Instructions for the task:
Each line of the records that holds the word "true" should be copied out.
Start of Source records
Record heap := mkHeap {
  slots : list (object * slot);      (** a pointer that is not listed has no value yet *)
  running : list object;             (** the objects whose threads run *)
  data_stores : nat;                 (** the lengths of the vectors of remote stores *)
  impu_stores : nat
}.

Definition slot_of (h : heap) (x : object) : option slot :=
  option_map snd (List.find (fun p => bool_decide (p.1 = x)) (slots h)).

Fixpoint set_slot (x : object) (s : slot) (l : list (object * slot)) : list (object * slot) :=
  match l with
  | [] => [(x, s)]
  | p :: l => if decide (p.1 = x) then (x, s) :: l else p :: set_slot x s l
  end.

Definition clear_slot (x : object) (l : list (object * slot)) : list (object * slot) :=
  List.filter (fun p => negb (bool_decide (p.1 = x))) l.

Definition with_slot (x : object) (s : slot) (h : heap) : heap :=
  mkHeap (set_slot x s (slots h)) (running h) (data_stores h) (impu_stores h).

Definition stop_running (x : object) (h : heap) : heap :=
  mkHeap (slots h) (List.filter (fun y => negb (bool_decide (y = x))) (running h))
    (data_stores h) (impu_stores h).

(** ** Statements *)

Inductive stmt :=
| New (x : object) (args : list object)         (** [x = new ...(args)] *)
| Without (x : object)                          (** [x] is left null, or the vector empty *)
| Instance_ (x : object)                        (** [x = ...::get_instance()] *)
| PushBack (x : object) (args : list object)    (** a new element of a vector *)
| Call (x : object) (args : list object)        (** [x->...(args)], where [x] keeps the arguments *)
| Start (x : object) (args : list object)       (** a call after which the threads of [x] run *)
| Stop (x : object)                             (** a call after which they have ended *)
| Delete (x : object)                           (** [delete x; x = NULL] *)
| DeleteOnly (x : object).                      (** [delete x] *)

(** A pointer that may be passed on: to an object, or null by configuration.  One
    that [main] has not got to yet, or whose object is deleted, may not. *)
Definition valid (h : heap) (x : object) : bool :=
  match slot_of h x with Some (Live _ | Null) => true | _ => false end.

(** The pointers in [args] that are not null. *)
Definition given (h : heap) (args : list object) : list object :=
  List.filter (fun x => match slot_of h x with Some (Live _) => true | _ => false end) args.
End of Source records
Expected answer:
  match slot_of h x with Some (Live _ | Null) => true | _ => false end.
  List.filter (fun x => match slot_of h x with Some (Live _) => true | _ => false end) args.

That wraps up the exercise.